O historiador americano Timothy Snyder analisa em seu livro, Na Contramão da Liberdade, que Vladimir Putin, presidente da Rússia, tem usado da desinformação para vencer a batalha contra a verdade e os fatos; é o que aconteceu antes da invasão da Ucrânia, em março de 2014, quando ele envenenou as redes sociais que descreviam, através de robôs criados pela inteligência russa, falsas atrocidades cometidas pelos ucranianos na Crimeia, território que estava em disputa pelos dois países.
Diz o autor que isso funcionou extremamente bem devido confundir a opinião pública ucraniana e internacional, e sugere que esse pode ser o meio pelo qual guerras sejam travadas no futuro. É barato, fácil de fazer e difícil de rastrear. Tecnicamente, desinformação é de graça, mas fatos requerem trabalho, e esse exige custo, tempo e dinheiro. Snyder crê que essa estratégia da desinformação que lá ocorreu deu "o ponta pé inicial" para o uso abusivo do fake news a fim de interferir na política, na economia e no meio social.

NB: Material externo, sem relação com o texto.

Lemma pushAll_ok l s : pushAll l = Ok s ->
  exists es, Forall2 (fun p e => pushData p.2 = Ok e) l es /\ s = concat es.
Proof.
  revert s; induction l as [|[lab d] l IH]; intros s H; simpl in H.
  - apply Ok_inj in H as <-. by exists [].
  - destruct (pushData d) as [e|] eqn:Ed; [|done]. simpl in H.
    destruct (pushAll l) as [r|]; [|done]. apply Ok_inj in H as <-.
    destruct (IH r eq_refl) as (es & F & ->). exists (e :: es). split; [by constructor|done].
Qed.

(** Whatever the operation: the script is the opcode, the pushed data, the drop
    opcodes and the suffix, and the parser finds the end of the data. *)
Lemma parseNameScriptFull_built op data name value extra h n s :
  parseNameData s = Ok (op, name, value, extra, n) ->
  s = data ++ drops_of op ++ p2pkh h -> n = length data -> blen h = 20 ->
  parseNameScriptFull s = Ok (op, name, value, extra).
Proof.
  intros Hp Hs Hn Hh. unfold parseNameScriptFull.
  assert (25 <= length s)%nat by (rewrite Hs, !length_app, length_p2pkh by done; lia).
  rewrite bool_decide_false by lia. rewrite Hp. cbv [mbind res_bind].
  rewrite Hs at 1. by rewrite validateScriptFormat_at.
Qed.

Lemma BuildNameNewScript_parse hash h s : BuildNameNewScript hash h = Ok s ->
  parseNameScriptFull s = Ok (NameNew, [], [], hash) /\
  exists off, skipNameScriptPrefix s = Ok off /\ drop off s = p2pkh h.
Proof.
  unfold BuildNameNewScript. destruct (Z.eqb_spec (blen hash) 20) as [Hl|]; [|done].
  destruct (Z.eqb_spec (blen h) 20) as [Hh|]; [|done]. cbn [negb]. unfold buildNameScript.
  destruct (pushAll _) as [p|] eqn:Hp; [|done]. cbv [mbind res_bind].
  apply pushAll_ok in Hp as (es & F & ->). inversion F as [|? e ? ? He F']; subst. inversion F'; subst.
  simpl in He. cbn [concat]. rewrite app_nil_r, appendP2PKHScript_eq. intros <-%Ok_inj.
  set (s := ([byte_of_Z opNameNew] ++ e ++ map byte_of_Z [op2Drop]) ++ p2pkh h).
  assert (s = ([byte_of_Z opNameNew] ++ e) ++ drops_of NameNew ++ p2pkh h) as Es
    by (unfold s; rewrite <-!app_assoc; done).
  assert (at_ s 0 = opNameNew) as E0 by done.
  assert (readPushData s 1 = Ok (hash, 1 + length e)%nat) as R.
  { eapply (read_at s [byte_of_Z opNameNew]); [|done|done|lia].
    unfold s. by rewrite <-!app_assoc. }
  split.
  - eapply parseNameScriptFull_built with (n := (1 + length e)%nat); [|exact Es|done|done].
    unfold parseNameData. rewrite E0. cbn [Z.eqb Pos.eqb opNameNew]. by rewrite R.
  - exists (1 + length e + 1)%nat. split.
    + unfold skipNameScriptPrefix. rewrite E0. cbn [Z.eqb Pos.eqb opNameNew].
      unfold skipNameNewPrefix. rewrite R. cbv [mbind res_bind mret res_ret].
      f_equal. by apply (skip_op_at s ([byte_of_Z opNameNew] ++ e) Byte.x6d (p2pkh h)).
    + rewrite Es, (app_assoc _ (drops_of NameNew)).
      rewrite drop_app_length' by (rewrite !length_app; simpl; lia). done.
Qed.

Lemma BuildNameUpdateScript_parse name value h s : BuildNameUpdateScript name value h = Ok s ->
  parseNameScriptFull s = Ok (NameUpdate, name, value, []) /\
  exists off, skipNameScriptPrefix s = Ok off /\ drop off s = p2pkh h.
Proof.
  unfold BuildNameUpdateScript, validateNameScriptParams.
  destruct ((blen name =? 0) || (blen name >? 255)) eqn:Hn; [done|].
  destruct (Z.gtb_spec (blen value) MaxValueLengthUI) as [|Hv]; [done|].
  destruct (Z.eqb_spec (blen h) 20) as [Hh|]; [|done]. cbn [negb]. cbv [mbind res_bind].
  unfold buildNameScript. destruct (pushAll _) as [p|] eqn:Hp; [|done]. cbv [mbind res_bind].
  apply pushAll_ok in Hp as (es & F & ->).
  inversion F as [|? e1 ? ? H1 F']; subst. inversion F' as [|? e2 ? ? H2 F'']; subst.
  inversion F''; subst. simpl in H1, H2. cbn [concat].
  rewrite app_nil_r, appendP2PKHScript_eq. intros <-%Ok_inj.
  apply orb_false_iff in Hn as [_ Hn]. unfold MaxValueLengthUI in Hv.
  assert (blen name <= 255) by (destruct (Z.gtb_spec (blen name) 255); [done|lia]).
  set (s := ([byte_of_Z opNameUpdate] ++ (e1 ++ e2) ++ map byte_of_Z [op2Drop; opDrop]) ++ p2pkh h).
  assert (s = ([byte_of_Z opNameUpdate] ++ e1 ++ e2) ++ drops_of NameUpdate ++ p2pkh h) as Es
    by (unfold s; rewrite <-!app_assoc; done).
  assert (at_ s 0 = opNameUpdate) as E0 by done.
  assert (readPushData s 1 = Ok (name, 1 + length e1)%nat) as R1.
  { eapply (read_at s [byte_of_Z opNameUpdate]); [|done|done|lia].
    unfold s. by rewrite <-!app_assoc. }
  assert (readPushData s (1 + length e1) = Ok (value, 1 + length e1 + length e2)%nat) as R2.
  { eapply (read_at s ([byte_of_Z opNameUpdate] ++ e1)); [|done|done|lia].
    unfold s. by rewrite <-!app_assoc. }
  split.
  - eapply parseNameScriptFull_built with (n := (1 + length e1 + length e2)%nat); [|exact Es| |done].
    + unfold parseNameData. rewrite E0. cbn [Z.eqb Pos.eqb opNameNew opNameFirstUpdate opNameUpdate].
      unfold parseNameValue, readPushDataWithError. rewrite R1. cbn [wrap_err].
      cbv [mbind res_bind]. by rewrite R2.
    + simpl. rewrite length_app. lia.
  - exists (1 + length e1 + length e2 + 1 + 1)%nat. split.
    + unfold skipNameScriptPrefix. rewrite E0. cbn [Z.eqb Pos.eqb opNameNew opNameFirstUpdate opNameUpdate].
      unfold skipNameUpdatePrefix. cbn [skipPushDataFields]. rewrite R1. cbv [mbind res_bind].
      rewrite R2. cbv [mret res_ret]. f_equal.
      rewrite (skip_op_at s ([byte_of_Z opNameUpdate] ++ e1 ++ e2) Byte.x6d (Byte.x75 :: p2pkh h) _ op2Drop); [|exact Es| |done].
      * apply (skip_op_at s ([byte_of_Z opNameUpdate] ++ e1 ++ e2 ++ [Byte.x6d]) Byte.x75 (p2pkh h)); [|simpl|done].
        -- rewrite Es, <-!app_assoc. done.
        -- rewrite !length_app. simpl. lia.
      * simpl. rewrite length_app. lia.
    + rewrite Es, (app_assoc _ (drops_of NameUpdate)).
      rewrite drop_app_length' by (rewrite !length_app; simpl; lia). done.
Qed.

Putin se tornou um presidente tão poderoso e popular devido a Rússia ser, basicamente, uma sociedade televisiva. O presidente tomou 5 ou 6 canais privados de televisão e os fez trabalhar coordenados pelo governo para enviar sempre a mesma mensagem. "Uma mentira repetida mil vezes torna-se verdade", essa frase é de Joseph Goebbels, que foi ministro da Propaganda de Adolf Hitler na Alemanha Nazista. A verdade sintética, pragmática, formada de mentiras e verdades importa muito pouco, a realidade deixa de existir, há apenas uma representação da realidade difundida na sociedade pós-moderna que se baseia no "nada" de Sartre.
Uma sociedade que não tem compromisso ético e moral permite que cada um crie a sua própria verdade, que é um simulacro da verdade, mas não é a verdade revelada que vem do alto, de Deus, e, sim, apenas dos homens. Pilatos perguntou a Jesus: "O que é a verdade?"; muitos, também, estão diante da verdade e não sabem que Jesus é a verdade, e não uma das verdades.